St. Faith’s Church on 93rd Street and 118th Avenue prepares three meals a week for vulnerable and displaced people in the Alberta Avenue neighbourhood and surrounding areas. In the past year, workers there have seen the number of regulars jump from 150 to 210.

dropcapktTHINK THE LEADERS need to realize that us, as a community, can only do so much,” Morin says. “You can keep on finding ways to bring change and bring positive – but I think the leadership within council and the city administration are going to have to step up.”

The revolution in Alberta Avenue has been boiling for more than a decade, and it has taken a lot of work to turn small steps into big strides. Businesses that have stood there for over 60 years, like Polar Bear Health & Water, joined together with newly opened businesses and restaurants to not simply gentrify the neighbourhood, but to bring out its best features. Art and culture are painted all over 118th Avenue, from beautifully planned street art to murals in alleyways between art galleries and hair salons.

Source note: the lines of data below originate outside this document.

(* ===== verification/Http.v ===== *)
(** * HTTP requests, responses and routing ([net/http] as the program uses it)

    Requests, the reply a client sees of the calls on a response writer, the
    helpers [http.Error] and [writeJSON], the routing of the paths registered by
    [API.Handler], and the interception of a handler's writes, which is how a
    wrapped [http.ResponseWriter] is modelled. *)

From S2P Require Import Prelude Utf8 Base64 Json GoJson Config Codec Fsm Runtime Url.
Local Open Scope Z_scope.

Record Request : Type := mkRequest {
  Method : string;
  req_URL : URL;
  Body : bytes;
}.

Definition MethodGet : string := "GET".
Definition MethodPut : string := "PUT".
Definition MethodPost : string := "POST".
Definition MethodDelete : string := "DELETE".

Definition StatusOK : Z := 200.
Definition StatusTemporaryRedirect : Z := 307.
Definition StatusBadRequest : Z := 400.
Definition StatusNotFound : Z := 404.
Definition StatusMethodNotAllowed : Z := 405.
Definition StatusInternalServerError : Z := 500.
Definition StatusServiceUnavailable : Z := 503.

(** ** Replies *)

(** What the client receives. *)
Record reply : Type := mkReply {
  reply_code : Z;
  reply_header : gmap string string;
  reply_body : bytes;
  (** the informational responses received before, with their headers *)
  reply_info : list (Z * gmap string string);
}.

(** The server's response writer. *)
Record writer : Type := mkWriter {
  wr_header : gmap string string;
  wr_sent : option (Z * gmap string string);
  wr_body : bytes;
  wr_info : list (Z * gmap string string);
}.

(** A code from 100 to 199 is informational, but for 101; the codes whose response
    has no body. *)
Definition informational (code : Z) : bool := (100 <=? code) && (code <=? 199) && negb (code =? 101).
Definition body_allowed (code : Z) : bool :=
  negb ((100 <=? code) && (code <=? 199) || (code =? 204) || (code =? 304)).

(** [WriteHeader] and [Write] of [net/http], for codes it accepts (from 100 to
    999): an informational code is sent at once, without the body headers, and the
    response goes on; the first other code is final, later ones are ignored; a
    [Write] without one sends 200; the headers are those set before. *)
Definition send_header (w : writer) (code : Z) : writer :=
  match wr_sent w with
  | Some _ => w
  | None =>
    if informational code then
      mkWriter (wr_header w) None (wr_body w)
        (wr_info w ++ [(code, delete "Content-Length" (delete "Transfer-Encoding" (wr_header w)))])
    else mkWriter (wr_header w) (Some (code, wr_header w)) (wr_body w) (wr_info w)
  end.
Definition write_body (w : writer) (b : bytes) : writer :=
  match wr_sent w with
  | Some (code, _) =>
    if body_allowed code then mkWriter (wr_header w) (wr_sent w) (wr_body w ++ b) (wr_info w) else w
  | None => w
  end.
Definition write_step (w : writer) (o : write_op) : writer :=
  match o with
  | SetHeader k v => mkWriter (<[k := v]> (wr_header w)) (wr_sent w) (wr_body w) (wr_info w)
  | DelHeader k => mkWriter (delete k (wr_header w)) (wr_sent w) (wr_body w) (wr_info w)
  | WriteHeader code => send_header w code
  | Write b => write_body (send_header w StatusOK) b
  end.
Definition finish (w : writer) : reply :=
  match wr_sent w with
  | Some (code, h) => mkReply code h (wr_body w) (wr_info w)
  | None => mkReply StatusOK (wr_header w) (wr_body w) (wr_info w)
  end.
Definition serve (ops : list write_op) : reply := finish (foldl write_step (mkWriter ∅ None [] []) ops).

(** ** Helpers *)

Definition newline : ascii := "010"%char.

(** [http.Error]. *)
Definition error_writes (msg : string) (code : Z) : list write_op :=
  [DelHeader "Content-Length"; SetHeader "Content-Type" "text/plain; charset=utf-8";
   SetHeader "X-Content-Type-Options" "nosniff"; WriteHeader code; Write (to_bytes msg ++ [newline])].

(** [writeJSON] of package api: the value, compact, and a newline. *)
Definition json_writes (code : Z) (v : json) : list write_op :=
  [SetHeader "Content-Type" "application/json"; WriteHeader code; Write (encode_line v)].

(** A [map[string]string] literal. *)
Definition strings_json (m : gmap string string) : json := map_json JStr m.

Section Writes.
  Context `{Env}.

Fixpoint tells (ops : list write_op) : M unit :=
    match ops with
    | [] => mret tt
    | o :: ops => _ ← tell (Out o); tells ops
    end.

Definition http_Error (msg : string) (code : Z) : M unit := tells (error_writes msg code).

Definition writeJSON (code : Z) (v : json) : M unit := tells (json_writes code v).

  (** Running a handler with a wrapped response writer: each call goes through
      the wrapper's state [R], which forwards what it chooses; everything else is
      unchanged, also when the handler panics. *)
Fixpoint rewrite_trace {R} (step : R → write_op → R * list write_op) (r : R) (tr : trace) : R * trace :=
    match tr with
    | [] => (r, [])
    | Out o :: tr =>
      let '(r1, os) := step r o in
      let '(r2, tr') := rewrite_trace step r1 tr in (r2, (Out <$> os) ++ tr')
    | x :: tr => let '(r2, tr') := rewrite_trace step r tr in (r2, x :: tr')
    end.
Definition with_writer {R A} (step : R → write_op → R * list write_op) (r0 : R) (m : M A) : M (R * A) :=
    λ s,
      let '(o, s') := m (mkSt (st_world s) (st_fsm s) []) in
      let '(r, tr) := rewrite_trace step r0 (st_trace s') in
      (match o with Done a => Done (r, a) | Panic => Panic end,
       mkSt (st_world s') (st_fsm s') (st_trace s ++ tr)).
End Writes.

(** ** Routing ([http.ServeMux] with the patterns of [API.Handler]) *)

Inductive route : Type :=
| RouteKV          (* /kv/ and everything below *)
| RouteKVList      (* /kv *)
| RouteStatus | RouteJoin | RouteRemove | RouteSnapshot
| RouteMetrics     (* when metrics are wired *)
| RouteNotFound
| RouteBadRequest  (* the request target [*] *)
| RouteClean (path : bytes). (* redirected to the cleaned path *)

(** A path segment as the routing tree compares it. *)
Definition seg_text (seg : bytes) : bytes := default seg (url_unescape false seg).

(** The match of a rooted path; patterns ending in a slash match every path below. *)
Definition match_path (metrics : bool) (path : bytes) : route :=
  match path with
  | _ :: rest =>
    match seg_text <$> split_on "/"%char rest with
    | [a] =>
      if decide (a = to_bytes "kv") then RouteKVList
      else if metrics && bool_decide (a = to_bytes "metrics") then RouteMetrics else RouteNotFound
    | a :: l =>
      if decide (a = to_bytes "kv") then RouteKV
      else if decide (a = to_bytes "cluster") then
        if decide (l = [to_bytes "status"]) then RouteStatus
        else if decide (l = [to_bytes "join"]) then RouteJoin
        else if decide (l = [to_bytes "remove"]) then RouteRemove
        else if decide (l = [to_bytes "snapshot"]) then RouteSnapshot else RouteNotFound
      else RouteNotFound
    | [] => RouteNotFound
    end
  | [] => RouteNotFound
  end.

Definition mux_route (metrics : bool) (r : Request) : route :=
  let path := to_bytes (EscapedPath (req_URL r)) in
  if decide (Opaque (req_URL r) = "" ∧ RequestURI (req_URL r) = "*") then RouteBadRequest
  else if decide (Method r = "CONNECT") then match_path metrics path
  else if decide (cleanPath path = path) then match_path metrics path
  else RouteClean (cleanPath path).

(** ** Lemmas *)

Section Lemmas.
  Context `{Env}.

Lemma wp_tells ops f (Q : outcome unit → trace → Prop) :
  Q (Done tt) (Out <$> ops) → wp (tells ops) f Q.
Proof.
  revert Q. induction ops as [|o ops IH]; intros Q HQ; cbn [tells]; [by wp_step|].
  wp_step. wp_step. apply IH. done.
Qed.

Lemma wp_http_Error msg code f (Q : outcome unit → trace → Prop) :
  Q (Done tt) (Out <$> error_writes msg code) → wp (http_Error msg code) f Q.
Proof. apply wp_tells. Qed.

Lemma wp_writeJSON code v f (Q : outcome unit → trace → Prop) :
  Q (Done tt) (Out <$> json_writes code v) → wp (writeJSON code v) f Q.
Proof. apply wp_tells. Qed.

Lemma rewrite_trace_events {R} (step : R → write_op → R * list write_op) r tr :
  events_of (rewrite_trace step r tr).2 = events_of tr ∧
  (Forall answered tr → Forall answered (rewrite_trace step r tr).2) ∧
  metrics_of (rewrite_trace step r tr).2 = metrics_of tr ∧
  calls_of (rewrite_trace step r tr).2 = calls_of tr.
Proof.
  assert (∀ os : list write_op, events_of (Out <$> os) = [] ∧ Forall answered (Out <$> os) ∧
            metrics_of (Out <$> os) = [] ∧ calls_of (Out <$> os) = []) as Hout.
  { induction os as [|o os (H1 & H2 & H3 & H4)]; [by split_and!|]. split_and!; try done. by constructor. }
  assert (∀ x tr tr', events_of tr' = events_of tr ∧ (Forall answered tr → Forall answered tr') ∧
            metrics_of tr' = metrics_of tr ∧ calls_of tr' = calls_of tr →
          events_of (x :: tr') = events_of (x :: tr) ∧ (Forall answered (x :: tr) → Forall answered (x :: tr')) ∧
            metrics_of (x :: tr') = metrics_of (x :: tr) ∧ calls_of (x :: tr') = calls_of (x :: tr)) as Hkeep.
  { intros x tr1 tr2 (H1 & H2 & H3 & H4). rewrite (events_of_cons x tr1), (events_of_cons x tr2), H1.
    unfold metrics_of, calls_of in *. cbn. rewrite H3, H4. split_and!; try done.
    intros [? ?]%Forall_cons. constructor; auto. }
  revert r. induction tr as [|x tr IH]; intros r; [done|]. destruct x as [c a evs|m|o]; cbn [rewrite_trace].
  - destruct (rewrite_trace step r tr) as [r2 tr2] eqn:E. apply Hkeep. specialize (IH r). by rewrite E in IH.
  - destruct (rewrite_trace step r tr) as [r2 tr2] eqn:E. apply Hkeep. specialize (IH r). by rewrite E in IH.
  - destruct (step r o) as [r1 os]. destruct (IH r1) as (H1 & H2 & H3 & H4).
    destruct (rewrite_trace step r1 tr) as [r2 tr2]. cbn [snd] in *.
    destruct (Hout os) as (O1 & O2 & O3 & O4).
    rewrite events_of_app, O1. unfold metrics_of, calls_of in *. rewrite !omap_app, O3, O4.
    split_and!; try done. intros [? ?]%Forall_cons. apply Forall_app. auto.
Qed.

Lemma wp_with_writer {R A} (step : R → write_op → R * list write_op) r0 (m : M A) f
    (Q : outcome (R * A) → trace → Prop) :
  wp m f (λ o tr,
    let '(r, tr') := rewrite_trace step r0 tr in
    Q (match o with Done a => Done (r, a) | Panic => Panic end) tr') →
  wp (with_writer step r0 m) f Q.
Proof.
  intros Hm s Hs. specialize (Hm (mkSt (st_world s) (st_fsm s) []) Hs). unfold with_writer.
  destruct (m _) as [o s']. destruct Hm as (tr & Ht & Hf & Ha & HQ). cbn in Ht. rewrite Ht.
  destruct (rewrite_trace_events step r0 tr) as (He & Hans & _ & _).
  destruct (rewrite_trace step r0 tr) as [r tr']. cbn [fst snd] in He, Hans |- *. cbn [st_trace st_fsm] in Hf |- *.
  exists tr'. rewrite He. auto.
Qed.

Lemma writes_of_app tr1 tr2 : writes_of (tr1 ++ tr2) = writes_of tr1 ++ writes_of tr2.
Proof. apply omap_app. Qed.

Lemma writes_of_called (c : call) (x : answer c) evs tr : writes_of (Called c x evs :: tr) = writes_of tr.
Proof. done. Qed.

Lemma writes_of_out ops : writes_of (Out <$> ops) = ops.
Proof. induction ops as [|o ops IH]; [done|]. unfold writes_of in *. cbn. by rewrite IH. Qed.
End Lemmas.

(** A code that ends the reply, and a body follows. *)
Definition plain_code (code : Z) : bool := negb (informational code) && body_allowed code.

Lemma serve_error msg code : plain_code code = true →
  serve (error_writes msg code) =
    mkReply code (<["X-Content-Type-Options" := "nosniff"]>
      (<["Content-Type" := "text/plain; charset=utf-8"]> ∅)) (to_bytes msg ++ [newline]) [].
Proof.
  intros [Hi%negb_true_iff Hb]%andb_true_iff. unfold serve, error_writes. cbn [foldl write_step send_header wr_sent].
  rewrite Hi. unfold write_body. cbn. by rewrite Hb.
Qed.

Lemma serve_json code v : plain_code code = true →
  serve (json_writes code v) = mkReply code {["Content-Type" := "application/json"]} (encode_line v) [].
Proof.
  intros [Hi%negb_true_iff Hb]%andb_true_iff. unfold serve, json_writes. cbn [foldl write_step send_header wr_sent].
  rewrite Hi. unfold write_body. cbn. by rewrite Hb.
Qed.
(** C32: what a node relays of a peer's status, for every answer of the peer. A
    request that failed, a status other than 200 and a body that is not a JSON
    object or [null] are errors that name the peer; [null] gives the nil map; an
    object gives the map that has exactly its keys, each with its last value as
    [relays] describes: the same [float64] for every number. It does so whenever no
    number exceeds a [float64]. What has been relayed once is relayed unchanged by
    the next node: decoding and encoding it again is the identity. *)
Theorem peer_status_stable `{Env, MapOrder} (httpAddr : string) (resp : result error http_response) :
  match resp with
  | Err e => peer_status httpAddr resp = Err e
  | Ok (mkResponse code body) =>
    if decide (code = 200) then
      match decode_stream body with
      | StreamValue (JObj m) =>
        (Forall readable m.*2 → ∃ out, peer_status httpAddr resp = Ok (Some out)) ∧
        (∀ o, peer_status httpAddr resp = Ok o → ∃ out, o = Some out ∧ ∀ k,
           match last_member k m, out !! k with
           | Some v, Some v' => relays v v' ∧ any_json v' = Some v'
           | None, None => True
           | _, _ => False
           end)
      | StreamValue JNull => peer_status httpAddr resp = Ok None
      | _ => ∃ e, peer_status httpAddr resp = Err (ErrWrap ("peer " +:+ httpAddr +:+ ": decode") e)
      end
    else peer_status httpAddr resp = Err (ErrText ("peer " +:+ httpAddr +:+ ": status " +:+ pretty code))
  end.
Proof.
  destruct resp as [[code body]|e]; [|done]. unfold peer_status. cbn [resp_StatusCode resp_Body].
  destruct (decide (code = 200)) as [->|Hc]; [|by rewrite decide_True].
  rewrite decide_False by (intros Hne; by apply Hne). cbv zeta.
  destruct (decode_stream body) as [| |[| | | | |m]] eqn:Ej; try (eexists; reflexivity); try done.
  cbn [decode_map]. change (default ∅ (None : option (gmap string json))) with (∅ : gmap string json). split.
  - intros Hm. destruct (decode_entries_readable m ∅ Hm) as [out ->]. by exists out.
  - intros o. destruct (decode_entries JNull _ m ∅) as [out|] eqn:E; [|done]. intros [= <-]. exists out.
    split; [done|]. intros k. pose proof (decode_entries_any _ _ _ E k) as Hk.
    destruct (last_member k m) as [v|]; [|by rewrite Hk].
    destruct Hk as (v' & Hv & ->). split; [by apply any_json_relays|by eapply any_json_settled].
Qed.
(* ===== verification/Debug.v ===== *)
(** * The debug server ([internal/debug/debug.go])

    The routing of the profiling endpoints, which are served on a port of their
    own. The endpoints themselves are the library's. *)

From S2P Require Import Prelude Utf8 Base64 Json GoJson Config Codec Fsm Runtime Url Http.
Local Open Scope Z_scope.

(** The handlers of package [pprof]. *)
Inductive pprof : Type := Index | Cmdline | Profile | Symbol | Trace.

Inductive debug_route : Type :=
| Pprof (h : pprof)
| DebugSlash                     (* redirected to the path with a slash *)
| DebugNotFound
| DebugBadRequest                (* the request target [*] *)
| DebugClean (path : bytes).     (* redirected to the cleaned path *)

(** The match of a rooted path. *)
Definition debug_match (path : bytes) : debug_route :=
  match path with
  | _ :: rest =>
    match seg_text <$> split_on "/"%char rest with
    | a :: b :: l =>
      if decide (a = to_bytes "debug" ∧ b = to_bytes "pprof") then
        match l with
        | [] => DebugSlash
        | _ =>
          if decide (l = [to_bytes "cmdline"]) then Pprof Cmdline
          else if decide (l = [to_bytes "profile"]) then Pprof Profile
          else if decide (l = [to_bytes "symbol"]) then Pprof Symbol
          else if decide (l = [to_bytes "trace"]) then Pprof Trace
          else Pprof Index
        end
      else DebugNotFound
    | _ => DebugNotFound
    end
  | [] => DebugNotFound
  end.

Definition debug_mux (r : Request) : debug_route :=
  let path := to_bytes (EscapedPath (req_URL r)) in
  if decide (Opaque (req_URL r) = "" ∧ RequestURI (req_URL r) = "*") then DebugBadRequest
  else if decide (Method r = "CONNECT") then debug_match path
  else
    match debug_match (cleanPath path) with
    | DebugSlash => DebugSlash
    | route => if decide (cleanPath path = path) then route else DebugClean (cleanPath path)
    end.

(** [NewHTTPServer]: where it listens and what it serves. *)
Record http_server : Type := mkServer { srv_Addr : string; srv_Handler : Request → debug_route }.
Definition NewHTTPServer (addr : string) : http_server := mkServer addr debug_mux.

(** ** Lemmas *)

Lemma debug_match_api metrics path :
  debug_match path ≠ DebugNotFound → match_path metrics path = RouteNotFound.
Proof.
  unfold debug_match, match_path. destruct path as [|c rest]; [done|].
  destruct (seg_text <$> split_on "/"%char rest) as [|a [|b l]]; [done|done|].
  destruct (decide (a = to_bytes "debug" ∧ b = to_bytes "pprof")) as [[-> ->]|]; [|done]. intros _.
  by rewrite !decide_False.
Qed.

(** ** Properties *)

(** C31: profiling and business traffic are apart. A request that the debug server
    answers, or redirects to a slash, is unknown to the API, whatever metrics it
    serves; conversely the debug server knows no request that the API routes to a
    handler. Each profiling endpoint is served at its path, the index for the rest
    of the subtree. *)
Theorem debug_isolated (addr : string) (metrics : bool) :
  let srv := srv_Handler (NewHTTPServer addr) in
  (∀ r, (∃ h, srv r = Pprof h) → mux_route metrics r = RouteNotFound) ∧
  (∀ r, (mux_route metrics r ∈ [RouteKV; RouteKVList; RouteStatus; RouteJoin; RouteRemove; RouteSnapshot; RouteMetrics]) →
        srv r = DebugNotFound) ∧
  (∀ m b, m ≠ "CONNECT" → map (λ p, srv (mkRequest m (path_url p "") b))
     ["/debug/pprof/"; "/debug/pprof/heap"; "/debug/pprof/cmdline"; "/debug/pprof/profile"; "/debug/pprof/symbol";
      "/debug/pprof/trace"; "/debug/pprof"; "/debug/../metrics"; "/metrics"]
     = [Pprof Index; Pprof Index; Pprof Cmdline; Pprof Profile; Pprof Symbol; Pprof Trace; DebugSlash;
        DebugClean (to_bytes "/metrics"); DebugNotFound]).
Proof.
  cbv zeta. cbn [NewHTTPServer srv_Handler]. split_and!.
  - intros r [h Hr]. unfold debug_mux, mux_route in *. cbv zeta in *.
    destruct (decide (_ ∧ RequestURI _ = "*")); [done|]. destruct (decide (Method r = "CONNECT")).
    + apply debug_match_api. by rewrite Hr.
    + destruct (decide (cleanPath _ = _)) as [E|]; [|by destruct (debug_match _)].
      apply debug_match_api. rewrite <-E. intros Hn. by rewrite Hn in Hr.
  - intros r Hr. unfold debug_mux, mux_route in *. cbv zeta in *.
    destruct (decide (_ ∧ RequestURI _ = "*")); [set_solver|].
    assert (∀ path, match_path metrics path ≠ RouteNotFound → debug_match path = DebugNotFound) as Hother.
    { intros path Hm. destruct (debug_match path) eqn:E; try done; destruct Hm; apply debug_match_api; by rewrite E. }
    destruct (decide (Method r = "CONNECT")).
    + apply Hother. intros Hn. rewrite Hn in Hr. set_solver.
    + destruct (decide (cleanPath _ = _)) as [E|]; [|set_solver].
      rewrite E, Hother; [done|]. intros Hn. rewrite Hn in Hr. set_solver.
  - intros m b Hm. unfold debug_mux. cbn [map req_URL Method]. rewrite !(decide_False (P := m = "CONNECT")) by done.
    vm_compute. reflexivity.
Qed.
(** * Validation and leakage audit (scripts/audit_validation.py)

    A shallow embedding of the audit script: target detection, token based
    column roles, the per-feature leakage scores, the ordering of the
    "top suspicious" list, the temporal split sizes and the outer loop of
    the nested cross-validation.

    Conventions of the embedding.
    - A [DataFrame] is the ordered list of its named columns, as
      [pd.read_csv] builds it: column labels are strings and pairwise
      distinct, and every column is homogeneous (integer, [float64] with
      NaN, [bool], or [object] holding strings and NaN).
    - Real-valued scores are rationals ([Q]); the positional split sizes
      are computed in binary64, as [int(0.7 * n)] is.
    - A Python [dict] is a [gmap] keyed by strings; an exception is a
      constructor of [result]. *)

From Stdlib Require Import ZArith QArith Qminmax Lqa Bool Lia List Ascii String.
From Stdlib Require Import Permutation Sorting.Sorted.
From Stdlib Require Import Floats.SpecFloat.
From stdpp Require Import gmap strings.

Import ListNotations.
Local Open Scope string_scope.
Local Open Scope list_scope.

(** ** Strings: [str.lower] and the substring test [t in s] *)

Module Str.

(** [c.lower()] on one ASCII character; other characters are unchanged. *)
Definition lower_ascii (a : ascii) : ascii :=
  let n := nat_of_ascii a in
  if (65 <=? n)%nat && (n <=? 90)%nat then ascii_of_nat (n + 32) else a.

Fixpoint lower (s : string) : string :=
  match s with
  | EmptyString => EmptyString
  | String a s' => String (lower_ascii a) (lower s')
  end.

(** [t in s] for two strings: [t] occurs in [s] as a contiguous block. *)
Fixpoint contains (t s : string) : bool :=
  String.prefix t s ||
  match s with
  | EmptyString => false
  | String _ s' => contains t s'
  end.

(** [name in names], membership in a list of labels. *)
Definition mem (name : string) (names : list string) : bool :=
  existsb (String.eqb name) names.

(** [sep.join(items)]. *)
Definition join (sep : string) (items : list string) : string :=
  String.concat sep items.

End Str.

(** ** Data model *)

(** The exceptions the script can raise on the paths modelled here. *)
Inductive result (A : Type) : Type :=
| Ok (a : A)
| ValueError (msg : string).
Arguments Ok {A} a.
Arguments ValueError {A} msg.
Definition handler (e : Event) : M unit :=
  match e with
  | Drop now acceptedFiles => onDrop now acceptedFiles
  | Remove i => removeDocument i
  | ClearAll => clearAll
  | SelectPrompt i => modify_ui (setSelectedPromptId i)
  | EditCustomPrompt value => modify_ui (setCustomPrompt value)
  | EditUserContext value => modify_ui (onUserContextChange value)
  | ClickAnalyze srv => onAnalyzeClick srv
  | IntervalFires h srv => onInterval srv h
  | TimeoutFires t => onTimeout t
  end.

Definition step (w : World) (e : Event) : World := snd (handler e w).

Definition run (w : World) (es : list Event) : World := foldl step w es.

(** The [useState] defaults; no timer, nothing sent. *)
Definition initialState : State :=
  mkState [] "red-flags-review" "" "" false None None.

Definition initialWorld : World := mkWorld initialState 0 ∅ ∅ [].

(** *** The downloaded report *)

(** [batchResult.unified_analysis || batchResult.results?.[0]?.analysis
    || 'Analysis completed successfully.'] *)
Definition analysisContent (b : BatchResult) : string :=
  Js.or_else (unified_analysis b)
    (Js.or_else (rs ← results b; r ← head rs; r_analysis r)
       "Analysis completed successfully.").

Definition reportTitle (b : BatchResult) : string :=
  if total_documents b =? 1 then "LEGAL DOCUMENT ANALYSIS REPORT"
  else "MULTI-DOCUMENT LEGAL ANALYSIS REPORT".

There’s a lot going on here.

There’s no hiding the fact that the neighbourhood has had a hard past. It’s also true that painting over swear words, cleaning broken glass, or putting up better lights won’t chase crime from the area. However, in the past decade, the neighbourhood has worked hard to change – and it has made a difference.

“As of 10 years ago, when the work started in 2005 to concentrate on it and revitalize, we spent a lot of money and it’s gone extremely extremely well,” Caterina says. “People that just know it today might not think it is because they have nothing to compare it with. But if you were there 10 years ago or 20 years ago, you could see it like night and day. The area is completely different than what it used to be.”

One by one, simple things – whether arts festivals, galleries or restaurants, or just a coffee shop – have created little revolutions that add up to big change.



Deep freezer races at the Deep Freeze Festival held by Arts on the Ave in January are just one thing that sets the festival apart.